(** One field, from the edit to the configuration. *)
Lemma web_field {A} inet (get : runtime_config_t -> A) m parse w main paths main' doc profiles st i v :
  field_of inet get (ck_legacy m) parse ->
  run_edits main (web_edits w paths) = Some main' ->
  sm_ini_set main' (lit "config") (lit "version") (Some (lit "2")) = Some doc -> Forall line_ok doc ->
  parse_runtime_config_state inet doc profiles = Some st ->
  web_edits w [] !! i = Some (ESet (lit (ck_section m)) (lit (ck_key m)) (Some v)) ->
  forallb (edit_other (lit (ck_section m)) (lit (ck_key m))) (drop (S i) (web_edits w []) ++
    [ESet (lit "config") (lit "version") None; EAppend (lit "scan") (lit "path") []]) = true ->
  bool_decide (m ∈ sm_config_keys) && negb (String.eqb (ck_legacy m) "scanpath") &&
    negb (bool_decide (ck_legacy m ∈ profile_keys)) = true ->
  parse v = Some (get (rs_cfg st)).
Proof.
  intros Hf Hr Hs Hok Hp Hi Ho Hm. bool_hyps.
  pose proof (web_edit_value main w paths main' doc i _ _ _ Hr Hs Hi Ho) as Hv.
  pose proof (setting_in_effect inet get m parse doc profiles st Hf) as He. rewrite Hv in He.
  apply He; [done| |by apply bool_decide_eq_false|done|done]. by apply String.eqb_neq.
Qed.

Lemma web_saved_state inet w main paths main' doc profiles st :
  web_settings_valid w = true -> run_edits main (web_edits w paths) = Some main' ->
  sm_ini_set main' (lit "config") (lit "version") (Some (lit "2")) = Some doc -> Forall line_ok doc ->
  parse_runtime_config_state inet doc profiles = Some st -> web_in_effect w (rs_cfg st).
Proof.
  intros (Hd & Hfan & Hmode)%web_valid_spec Hr Hs Hok Hp.
  destruct (web_fields inet) as (F1 & F2 & F3 & F4 & F5 & F6 & F7 & F8 & F9).
  epose proof (web_field inet _ (ConfigKey "general" "debug" "debug") _ w main paths main' doc profiles st 0 _
    F1 Hr Hs Hok Hp eq_refl eq_refl eq_refl) as E1.
  epose proof (web_field inet _ (ConfigKey "general" "quiet_mode" "quiet_mode") _ w main paths main' doc profiles st 1 _
    F2 Hr Hs Hok Hp eq_refl eq_refl eq_refl) as E2.
  epose proof (web_field inet _ (ConfigKey "emulators" "update_enabled" "update_emulators") _ w main paths main' doc profiles
    st 2 _ F3 Hr Hs Hok Hp eq_refl eq_refl eq_refl) as E3.
  epose proof (web_field inet _ (ConfigKey "emulators" "auto_update_ampr" "auto_update_ampr") _ w main paths main' doc
    profiles st 3 _ F4 Hr Hs Hok Hp eq_refl eq_refl eq_refl) as E4.
  epose proof (web_field inet _ (ConfigKey "fakelib" "default_mode" "fakelib_default_mode") _ w main paths main' doc
    profiles st 4 _ F5 Hr Hs Hok Hp eq_refl eq_refl eq_refl) as E5.
  epose proof (web_field inet _ (ConfigKey "library" "remove_missing" "auto_remove_missing_games") _ w main paths main' doc
    profiles st 5 _ F6 Hr Hs Hok Hp eq_refl eq_refl eq_refl) as E6.
  epose proof (web_field inet _ (ConfigKey "library" "remove_delay_seconds" "auto_remove_missing_delay_seconds") _ w main
    paths main' doc profiles st 6 _ F7 Hr Hs Hok Hp eq_refl eq_refl eq_refl) as E7.
  epose proof (web_field inet _ (ConfigKey "api" "bind_address" "api_bind_address") _ w main paths main' doc profiles st 7 _
    F8 Hr Hs Hok Hp eq_refl eq_refl eq_refl) as E8.
  epose proof (web_field inet _ (ConfigKey "fan" "target_temperature" "fan_target_temperature") _ w main paths main' doc
    profiles st 8 _ F9 Hr Hs Hok Hp eq_refl eq_refl eq_refl) as E9.
  rewrite parse_on_off in E1, E2, E3, E4, E6. rewrite parse_mode_name in E5 by done. rewrite parse_fan_text in E9 by done.
  unfold ranged in E7. rewrite parse_u32_text in E7 by lia. unfold parse_bind_address in E8.
  destruct (_ || _) in E8; [done|].
  destruct (Z.ltb_spec (ws_remove_delay w) 1), (Z.ltb_spec 86400 (ws_remove_delay w)); try lia. simpl in E7.
  unfold web_in_effect. by simplify_eq.
Qed.

(** * Theorems *)

(** Claim C29: settings saved on the web page are the settings in effect.  When
    [sm_config_write_web_settings] reports success and the file it wrote is within
    the reader's line limits, loading the configuration from the files succeeds,
    and every scalar setting of the page (debug, quiet mode, emulator updates,
    default fakelib mode, removal of missing games and its delay, LAN access, fan
    target) has the value the page gave, whatever config.ini held before
    (duplicates, other spellings, comments). *)
Theorem web_settings_saved_and_loaded inet io io' s w s' :
  sm_config_write_web_settings inet io s w = (true, s') -> within_limits (cs_config s') -> reads_succeed io' ->
  (load_runtime_config inet io' s').1 = true /\ web_in_effect w (rs_cfg (cs_state (load_runtime_config inet io' s').2)).
Proof.
  unfold sm_config_write_web_settings. destruct (web_settings_valid w) eqn:Hw; [|done]. cbn [negb].
  destruct (normalize_scan_paths _ _) as [paths|]; [|done].
  destruct (read_documents io s) as [[main profiles]|] eqn:Hrd; [|done].
  destruct (run_edits main (web_edits w paths)) as [main'|] eqn:Hr; [|done]. intros Hsave Hlim Hio.
  apply read_documents_spec in Hrd as (Hm & Hp & Hv). apply sm_ini_read_ok in Hm.
  pose proof (run_edits_ok main _ main' Hm (web_edits_ok w paths) Hr) as Hok.
  destruct (save_main_load inet io io' s main' profiles false s' Hok Hp Hv Hsave Hlim Hio)
    as (doc & st & Hset & [Hdoc _] & Hparse & Hload & _).
  unfold load_runtime_config. rewrite Hload. split; [done|]. by eapply web_saved_state.
Qed.
Lemma t_retire : T (fun d => safe orig d /\ protected d) (retire_sources oracle) (fun _ d => safe orig d /\ protected d).
Proof. eapply t_bind; [apply t_retire_one; by left|]. intros a. apply t_retire_one. by right. Qed.

Lemma t_write_scratch g doc (P : disk -> Prop) : scratch g -> (forall x d, P d -> P (set_disk g x d)) ->
  (forall d, P d -> safe orig d) -> T P (write_ini oracle g doc) (fun _ d => P d).
Proof.
  intros Hg Hset Hsafe. apply t_write_ini; intros d; [|intros b c]; intros Hd; [|intros _];
    (split; [apply safe_scratch; [done|by apply Hsafe]|by apply Hset]).
Qed.

(** The branch for version 2. *)
Lemma t_check_versioned : T (fun d => safe orig d /\ protected d) (check_versioned oracle inet_pton) (fun _ d => safe orig d).
Proof.
  assert (Hret : forall b : bool, T (fun d => safe orig d /\ protected d) (mret b) (fun _ d => safe orig d))
    by (intros b; apply t_ret; by intros d [? _]).
  eapply t_bind; [apply t_read_ini_keep|].
  intros [c|]; [|done]. apply t_if; intros _; [done|].
  eapply t_bind; [apply t_read_ini_keep|].
  intros [p|]; [|done]. apply t_if; intros _; [done|]. eapply t_bind; [apply t_exists|]. intros present.
  eapply (t_bind _ _ _ _ (fun _ d => safe orig d /\ protected d)).
  { apply t_if; intros _; [by apply t_ret|]. destruct (version_doc p); [|by apply t_ret]. apply t_write_scratch; [by left| |by intros d [? _]].
    intros x d [Hs Hp]. split; [apply safe_scratch; [by left|done]|by apply protected_ne]. }
  intros ok. apply t_if; intros _; [done|]. eapply t_bind; [apply t_exists|]. intros ready.
  eapply (t_bind _ _ _ _ (fun _ d => safe orig d /\ protected d)); [apply t_if; intros _; [apply t_retire|by apply t_ret]|].
  intros ok2. apply t_if; intros _; [done|]. eapply t_conseq; [apply t_sync|intros d Hd; exact Hd|by intros x d [? _]].
Qed.
Lemma runs_convert marker d : backed_up marker d ->
  exists d', runs (convert no_faults inet_pton json_parse marker) d true d' /\ migrated d'.
Proof.
  intros Hd. destruct (mg_documents Hm) as (o & t & config0 & Ho & _ & Ht & Hbuild & Himp).
  destruct (runs_mark marker d Hd) as (d1 & Hr1 & Hb1). destruct (runs_publish d1 Hb1) as (d2 & Hr2 & Hd2).
  exists d2. split; [|done]. destruct (backed_up_phase marker d Hd) as [_ Hback]. pose proof Hback as (B1 & B2 & B3).
  unfold content in B1, B2. eapply runs_bind; [apply runs_read_ini|]. rewrite read_content, B1, Ho.
  eapply runs_bind; [apply runs_read_ini|]. rewrite read_content, B2, Ht, Hbuild.
  eapply runs_bind; [eapply runs_bind; [apply runs_read_bytes|apply runs_ret]|]. rewrite B3, Himp, (mg_valid Hm). cbn [negb].
  eapply runs_bind; [apply runs_sources_match; [|done]|]. { by destruct Hd as [(_ & [? _] & _)|[_ [? _]]]. }
  cbn [negb]. eapply runs_bind; [exact Hr1|]. exact Hr2.
Qed.

Lemma runs_copy_all d : phase_a d -> exists d', runs (secure_backups no_faults []) d true d' /\ phase_a d' /\ backups d'.
Proof.
  intros Ha. pose proof Ha as ((H1 & H2 & H3) & _ & Hp).
  set (d1 := set_disk BConfig (IniFile c) d). set (d2 := set_disk BAutotune (IniFile a) d1).
  set (d3 := set_disk BSmb (IniFile j) d2). exists d3. split_and!.
  - unfold secure_backups. rewrite bool_decide_true by done. eapply runs_bind; [apply runs_exists|]. rewrite Hp.
    apply (runs_bind _ _ _ true d1); [by apply (runs_copy Config c)|].
    apply (runs_bind _ _ _ true d2); [apply (runs_copy Autotune a)|apply (runs_copy Smb j)].
    + unfold content, d1. by rewrite set_disk_ne.
    + unfold content, d2, d1. by rewrite !set_disk_ne.
  - revert Ha. unfold d3, d2, d1. by disk_simpl.
  - assert (Hself : forall f x, content f d = Some x -> file_bytes (IniFile x) = Some x) by (intros f y Hy; by eapply file_bytes_self).
    unfold d3, d2, d1. disk_simpl. by split_and!; eapply Hself.
Qed.

Lemma runs_boot d : phase d ->
  exists d', runs (sm_config_migrate_files no_faults inet_pton json_parse) d true d' /\ migrated d'.
Proof.
  destruct (mg_documents Hm) as (o & _ & _ & Ho & Hvo & _).
  destruct (mg_again Hm) as (c1 & c2 & p2 & Hc1 & Hv1 & Hc2 & Hv2 & Hp2 & Hvp & Hval).
  assert (Hold : forall d, old_files d -> sm_ini_read (d Config) true = Some o).
  { intros d' (Hc & _). unfold content in Hc. by rewrite read_content, Hc. }
  intros [Ha|[Hb|Hc]].
  - destruct (runs_copy_all d Ha) as (d1 & Hr1 & Ha1 & Hb1).
    destruct (runs_convert [] d1) as (d2 & Hr2 & Hd2); [by left|]. exists d2. split; [|done].
    eapply runs_bind; [apply runs_read_ini|]. rewrite (Hold d) by apply Ha. rewrite Hvo.
    eapply runs_bind; [apply runs_dir|]. cbn [negb]. eapply runs_bind; [apply runs_read_ini|].
    destruct Ha as (_ & -> & _). cbn [sm_ini_read]. eapply runs_bind; [exact Hr1|exact Hr2].
  - destruct marker_read as (m & Hmr & Hmne & Hmv). destruct (runs_convert m d) as (d2 & Hr2 & Hd2); [by right|].
    exists d2. split; [|done]. destruct Hb as (Ho1 & Hb1 & Hready & _).
    eapply runs_bind; [apply runs_read_ini|]. rewrite (Hold d), Hvo by done.
    eapply runs_bind; [apply runs_dir|]. cbn [negb]. eapply runs_bind; [apply runs_read_ini|]. rewrite Hready, Hmr.
    eapply (runs_bind _ _ _ true); [|exact Hr2]. unfold secure_backups. rewrite bool_decide_false, Hmv by done.
    by apply runs_sources_match.
  - destruct (runs_retire_all d Hc) as (d1 & Hr1 & Hd1). exists d1. split; [|done]. destruct Hc as (Hc & Hp & Hready & _).
    eapply runs_bind; [apply runs_read_ini|]. rewrite Hc, Hc1, Hv1.
    eapply runs_bind; [apply runs_read_ini|]. rewrite Hc, Hc2, Hv2. cbn [negb].
    eapply runs_bind; [apply runs_read_ini|]. rewrite Hp, Hp2, Hvp, Hval, orb_true_r. cbn [negb orb].
    eapply runs_bind; [apply runs_exists|]. rewrite Hp. eapply runs_bind; [apply runs_ret|]. cbn [negb].
    eapply runs_bind; [apply runs_exists|]. rewrite Hready. eapply runs_bind; [exact Hr1|]. apply runs_sync.
Qed.
End finish.
End recover.

(** Claim C6: the migration always finishes.  When the old files can be migrated
    and the program can read the two files it would write, then after any
    number of boots that failed or lost power at any moment, the next boot without
    faults succeeds, and with the same result: config.ini and profiles.ini are
    the documents made of the original files, autotune.ini and smb.json are
    gone, and the backups hold the three originals. *)
Theorem migration_completes inet_pton json_parse c a j config profiles tc tp d0 d :
  migratable inet_pton json_parse c a j config profiles tc tp -> phase_a c a j d0 -> reachable inet_pton json_parse d0 d ->
  exists s, sm_config_migrate_files no_faults inet_pton json_parse (MigState d 0 []) = (true, s) /\
    migrated c a j tc tp (ms_disk s).
Proof.
  intros Hm Ha Hr. assert (Hp : phase c a j tc tp d).
  { induction Hr as [|oracle d d' _ IH Hd]; [by left|].
    by eapply triple_trace; [by eapply t_boot_phase|exact IH|exact IH|exact Hd]. }
  destruct (runs_boot _ _ _ _ _ _ _ _ _ Hm d Hp) as (d' & Hrun & Hd').
  destruct (Hrun (MigState d 0 []) eq_refl) as (s & He & Hs). exists s. by rewrite Hs.
Qed.

(** *** An example: the power fails in the middle of a boot *)
Definition example_disk : disk := fun f =>
  match f with
  | Config => IniFile (lit "debug=on" ++ [newline])
  | Autotune => IniFile (lit "image_sector=a.exfat:4096" ++ [newline])
  | Smb => IniFile (lit "[one]")
  | _ => IniMissing
  end.

(** A JSON parser that knows one text. *)
Definition example_json (s : text) : option (json * nat) :=
  if bool_decide (s = lit "[one]")
  then Some (JArray [JObject [("name"%string, JString (lit "nas")); ("path"%string, JString (lit "smb://host/share"));
                              ("username"%string, JString []); ("password"%string, JString []);
                              ("active"%string, JBool true)]], 5%nat)
  else None.

Definition example_boot (oracle : nat -> io) (d : disk) : bool * mig_state :=
  sm_config_migrate_files oracle (fun _ => true) example_json (MigState d 0 []).

(** The disk when profiles.ini is written and config.ini is not. *)
Definition example_crash : disk := default example_disk (ms_trace (example_boot no_faults example_disk).2 !! 5%nat).

Definition file_text (x : ini_file) : text := match x with IniFile t => t | _ => [] end.

Definition example_documents : sm_ini_t * sm_ini_t :=
  default ([], []) (do? o <- sm_ini_read (example_disk Config) true ; do? t <- sm_ini_read (example_disk Autotune) true ;
    do? (config0, profiles) <- build_documents o t ;
    do? config <- import_json example_json config0 (lit "[one]") ; Some (config, profiles)).

Definition example_config : text := default [] (print_lines example_documents.1).
Definition example_profiles : text := default [] (print_lines example_documents.2).

Lemma example_migratable :
  migratable (fun _ => true) example_json (file_text (example_disk Config)) (file_text (example_disk Autotune))
    (file_text (example_disk Smb)) example_documents.1 example_documents.2 example_config example_profiles.
Proof.
  split.
  - do 3 eexists. repeat (split; [vm_compute; reflexivity|]). vm_compute. reflexivity.
  - vm_compute. reflexivity.
  - split; vm_compute; reflexivity.
  - split; vm_compute; reflexivity.
  - do 3 eexists. repeat (split; [vm_compute; reflexivity|]). vm_compute. reflexivity.
Qed.

Lemma migration_completes_witness :
  example_crash Profiles = IniFile example_profiles /\ file_text (example_crash Config) = lit "debug=on" ++ [newline] /\
  exists s, example_boot no_faults example_crash = (true, s) /\ ms_disk s Config = IniFile example_config.
Proof.
  split; [by vm_compute|]. split; [by vm_compute|].
  destruct (migration_completes (fun _ => true) example_json (file_text (example_disk Config)) (file_text (example_disk Autotune))
    (file_text (example_disk Smb)) example_documents.1 example_documents.2 example_config example_profiles example_disk example_crash)
    as (s & Hs & Hd & _).
  - exact example_migratable.
  - by vm_compute.
  - apply (reach_boot _ _ _ no_faults example_disk); [apply reach_start|]. right.
    apply (list_elem_of_lookup_2 _ 5%nat). vm_compute. reflexivity.
  - exists s. by split.
Defined.
(* ===== verification/ManualList.v ===== *)
(** * The manual source list (src/sm_manual.c)

    Two text files: manual.lst, the sources a user added by hand (one path per
    line, comments allowed), and manual.status, which titles were installed from
    them.  Both are read line by line with [fgets] and replaced by renaming a
    temporary file.

    A file that does not exist is [None].  What the file system answers is an input;
    all errors of writing a temporary file (a failed [fputs], [fflush] or [fclose]) are
    one outcome, since each of them discards it. *)
From S2P Require Import Prelude CString StateTable TitleState InstallQueue IniFile SmbAddress ConfigState.
From stdpp Require Import list.
Open Scope Z_scope.
Open Scope c_scope.

Definition MANUAL_STATUS_CAPACITY : nat := 1024.
Definition MANUAL_LINE_SIZE : nat := MAX_PATH + 64.
Definition MANUAL_STATUS_LINE_SIZE : nat := MAX_PATH + MAX_TITLE_NAME + MAX_TITLE_ID + 64.

Definition tab : ascii := "009"%char.
Definition carriage : ascii := "013"%char.

Inductive manual_status_t := MANUAL_STATUS_UNKNOWN | MANUAL_STATUS_INSTALLED | MANUAL_STATUS_DELETED.

#[export] Instance manual_status_eq_dec : EqDecision manual_status_t.
Proof. solve_decision. Defined.

Record manual_status_entry_t := ManualEntry {
  me_path : text; me_title_id : text; me_title_name : text; me_status : manual_status_t; me_remove_from_list : bool;
}.

(** What the file system answers: [fopen] of an existing list, seeking in it, reading
    it (an error after some turns of the loop), [fopen] of the temporary file, writing
    it, renaming it. *)
Record manual_io := ManualIo {
  io_open : bool; io_seek : bool; io_error_at : option nat; io_temp : bool; io_written : bool; io_rename : bool;
}.

Definition io_read (io : manual_io) : bool := match io_error_at io with None => true | Some _ => false end.

(** The turns before a read error. *)
Definition delivered {A} (io : manual_io) (ls : list A) : list A :=
  match io_error_at io with None => ls | Some k => take k ls end.

(** ** Lines *)

(** The C string in a buffer. *)
Definition c_str (s : text) : text := (break (Ascii.eqb nul) s).1.

(** What [fgets] stores, for room for [n] characters, and what is left to read. *)
Fixpoint take_line (n : nat) (s : text) : text * text :=
  match n, s with
  | S n', a :: s' => if Ascii.eqb a newline then ([a], s') else let '(x, r) := take_line n' s' in (a :: x, r)
  | _, _ => ([], s)
  end.

(** The rest of the line, with its newline: [drain_manual_file_line],
    [copy_manual_file_line_remainder]. *)
Fixpoint line_remainder (s : text) : text * text :=
  match s with
  | [] => ([], [])
  | a :: s' => if Ascii.eqb a newline then ([a], s') else let '(x, r) := line_remainder s' in (a :: x, r)
  end.

Definition trim_manual_line (s : text) : text := trim_slashes (trim s).

(** One turn of a loop over manual.lst: the line, whether it was cut off, and then
    the rest of it. *)
Record manual_line := ManualLine { ml_line : text; ml_truncated : bool; ml_remainder : text }.

Definition is_truncated (line : text) : bool :=
  negb (existsb (Ascii.eqb newline) line) && (length line =? MANUAL_LINE_SIZE - 1)%nat.

Fixpoint manual_lines (fuel : nat) (s : text) : list manual_line :=
  match fuel, s with
  | S fuel', _ :: _ =>
      let '(buffer, rest) := take_line (MANUAL_LINE_SIZE - 1) s in
      let line := c_str buffer in
      if is_truncated line
      then let '(more, rest') := line_remainder rest in ManualLine line true more :: manual_lines fuel' rest'
      else ManualLine line false [] :: manual_lines fuel' rest
  | _, _ => []
  end.

(** Each turn consumes a character. *)
Definition read_manual_lines (s : text) : list manual_line := manual_lines (length s) s.

Definition is_entry (t : text) : bool :=
  match t with [] => false | a :: _ => negb (Ascii.eqb a "#"%char) end.

(** ** Adding and removing paths *)
Definition sm_manual_normalize_path (path : text) : option text :=
  if (MAX_PATH <=? length path)%nat then None
  else if existsb (Ascii.eqb carriage) path || existsb (Ascii.eqb newline) path then None
  else match trim_manual_line path with
       | (a :: _ :: _) as p => if is_slash a then Some p else None
       | _ => None
       end.

Definition line_matches (path : text) (l : manual_line) : bool :=
  let n := trim_manual_line (ml_line l) in
  negb (ml_truncated l) && is_entry n && bool_decide (n = path).

(** The text a kept line leaves in the new file. *)
Definition line_copy (l : manual_line) : text := ml_line l ++ ml_remainder l.

Definition copy_lines (ls : list manual_line) : text := concat (line_copy <$> ls).

Definition needs_separator (io : manual_io) (list_ : option text) : bool :=
  match list_ with
  | Some s => io_seek io && match last s with Some a => negb (Ascii.eqb a newline) | None => false end
  | None => false
  end.

(** The new list, when it changes. *)
Definition updated_list (io : manual_io) (list_ : option text) (path : text) (add : bool) : option text :=
  let ls := read_manual_lines (default [] list_) in
  if add then
    if existsb (line_matches path) ls then None
    else Some (copy_lines ls ++ (if needs_separator io list_ then [newline] else []) ++ path ++ [newline])
  else if existsb (line_matches path) ls
  then Some (copy_lines (List.filter (fun l => negb (line_matches path l)) ls)) else None.
Lemma tree_confined n dir depth e : e ∈ walk_tree n dir depth -> confined n dir depth e.
Proof.
  assert (Hself : forall m dir depth, (0 <? depth)%nat && is_distinct_configured_scan_root scan_paths scan_root dir = false ->
            confined m dir depth (VisitDir dir depth)).
  { intros m dir' depth' H. split; [exists []; apply below_self|]. intros Hpos. apply Nat.ltb_lt in Hpos. by rewrite Hpos in H. }
  revert dir depth e. induction n as [|n IH]; intros dir depth e; cbn [tree]; (destruct (_ && _) eqn:Hd; [by intros ?%elem_of_nil|]);
    intros [->|He]%elem_of_cons; try by apply Hself.
  - by destruct (dir_answer dir depth); apply elem_of_nil in He.
  - destruct (dir_answer dir depth); [|by apply elem_of_nil in He|by apply elem_of_nil in He].
    destruct (fs_dir fs dir) as [|names error]; [by apply elem_of_nil in He|]. apply list_elem_of_In, in_concat in He as (evs & Hin & He).
    apply list_elem_of_In, list_elem_of_fmap in Hin as (entry & -> & _). apply list_elem_of_In in He.
    eapply entry_events_confined; [|exact He]. intros path e'. apply IH.
Qed.
End confined.

(** ** The walk of a scan root *)

(** Claim C32: With callbacks that answer by the path, the walk that is not stopped visits
    what the tree below the directory says, in its order: a prefix of it in any case,
    and all of it when the walk answers true; and it answers true exactly when every
    directory and entry it needs could be read, was missing, or failed with an error the
    callbacks pass over, and no callback refused. *)
Theorem scan_walk_complete fs scan_paths root dir_answer image_answer images skip_denied stop active_game n dir depth k ok s' :
  (forall i, stop i = false) ->
  sm_scan_tree_walk fs scan_paths stop active_game (recorder dir_answer image_answer images skip_denied) root n dir depth (k, []) = (ok, s') ->
  s'.2 `prefix_of` tree fs scan_paths root dir_answer images n dir depth /\
  (ok = true -> s'.2 = tree fs scan_paths root dir_answer images n dir depth) /\
  ok = tree_ok fs scan_paths root dir_answer image_answer images skip_denied n dir depth.
Proof.
  intros Hstop Hw. pose proof Hw as Hok. apply (f_equal fst) in Hok. rewrite walk_ok in Hok by done.
  apply walk_adds in Hw as (evs & -> & _ & Hp). destruct (Hp Hstop) as [? ?]. done.
Qed.
(* ===== verification/ImageUnmount.v ===== *)
(** * Unmounting images (src/sm_image.c)

    The way from an image that is mounted to one that is not: the file systems of its
    mount point, the device, the directory, and the record in the image cache, each
    released in that order and none forgotten before it is known to be released.

    The mutex that callers hold is not represented: other threads may change
    the image cache between any two steps.  An image inside the mounted container of
    another is unmounted by recursion, to the depth of [fuel]. *)
From S2P Require Import Prelude CString PathState IniFile SmbAddress ConfigState ConfigStore ImageKinds ImageCache MountDevice.
From stdpp Require Import list.
Open Scope Z_scope.
Open Scope c_scope.

Record unmount_result_t := UnmountResult {
  filesystem_released : bool; device_released : bool; directory_removed : bool; ur_error : option error_t;
}.

Definition no_result : unmount_result_t := UnmountResult false false false None.
Definition failed_with (e : error_t) : unmount_result_t := UnmountResult false false false (Some e).

Definition unmount_completed (r : unmount_result_t) : bool :=
  filesystem_released r && device_released r && directory_removed r.

Definition MAX_LAYERED_UNMOUNT_ATTEMPTS : nat := 4.

(** The record of an attachment with a device. *)
Definition holds_device (e : ImageCache) : bool :=
  negb (bool_decide (backend e = ATTACH_BACKEND_NONE)) && negb (unit_id e <? 0).

Section unmount.
Context (sys : system) (MNAMELEN : nat).

Abbreviation mount_point_of := (build_image_mount_point MNAMELEN).

(** A cache operation that leaves its error in [errno]. *)
Definition cache_call {A} (f : (string -> option node_id) -> image_cache -> outcome A * image_cache) (ev : outcome A -> list event) : M (outcome A) :=
  let* r := cache_use sys f ev in
  match r with
  | Err (Some e) => let* _ := set_errno (Some (Known e)) in ret r
  | _ => ret r
  end.

Definition is_ok {A} (r : outcome A) : bool := match r with Ok _ => true | Err _ => false end.

Definition cache_entry (index : nat) : M (option ImageCache) :=
  cache_query sys (fun c => get_image_cache_entry c (Z.of_nat index)).
Definition cache_find (path : string) : M (option (nat * ImageCache)) :=
  cache_query sys (fun c => find_image_cache_entry c path).

(** ** The record *)
Definition same_record (expected current : ImageCache) : bool :=
  (generation current =? generation expected) && strcmp_eq (ic_path current) (ic_path expected) &&
  strcmp_eq (ic_mount_point current) (ic_mount_point expected) && (unit_id current =? unit_id expected) &&
  bool_decide (backend current = backend expected) &&
  (negb (node_identity_valid (detach_state expected)) ||
   (node_identity_valid (detach_state current) && bool_decide (identity (detach_state current) = identity (detach_state expected)))).

Definition invalidate_matching_image_cache_entry (index : nat) (expected : ImageCache) : M bool :=
  let* current := cache_entry index in
  match current with
  | None => fail_with (Known ESTALE)
  | Some e =>
      if negb (same_record expected e) then fail_with (Known ESTALE)
      else
        let* r := cache_call (fun _ c => invalidate_image_cache_entry c (Z.of_nat index) e)
                    (fun r => if is_ok r then [EvDrop e] else []) in
        ret (is_ok r)
  end.

Definition cancel_attachment (path : string) (gen : Z) : M bool :=
  cache_use sys (fun _ c => cancel_image_attachment c path gen) (fun ok => [EvCancel path gen ok]).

__What you have to do__. Read through the data and copy every line where "induction" shows up.

__Exercise answer__.
  { induction Hr as [|oracle d d' _ IH Hd]; [by left|].
  revert dir depth e. induction n as [|n IH]; intros dir depth e; cbn [tree]; (destruct (_ && _) eqn:Hd; [by intros ?%elem_of_nil|]);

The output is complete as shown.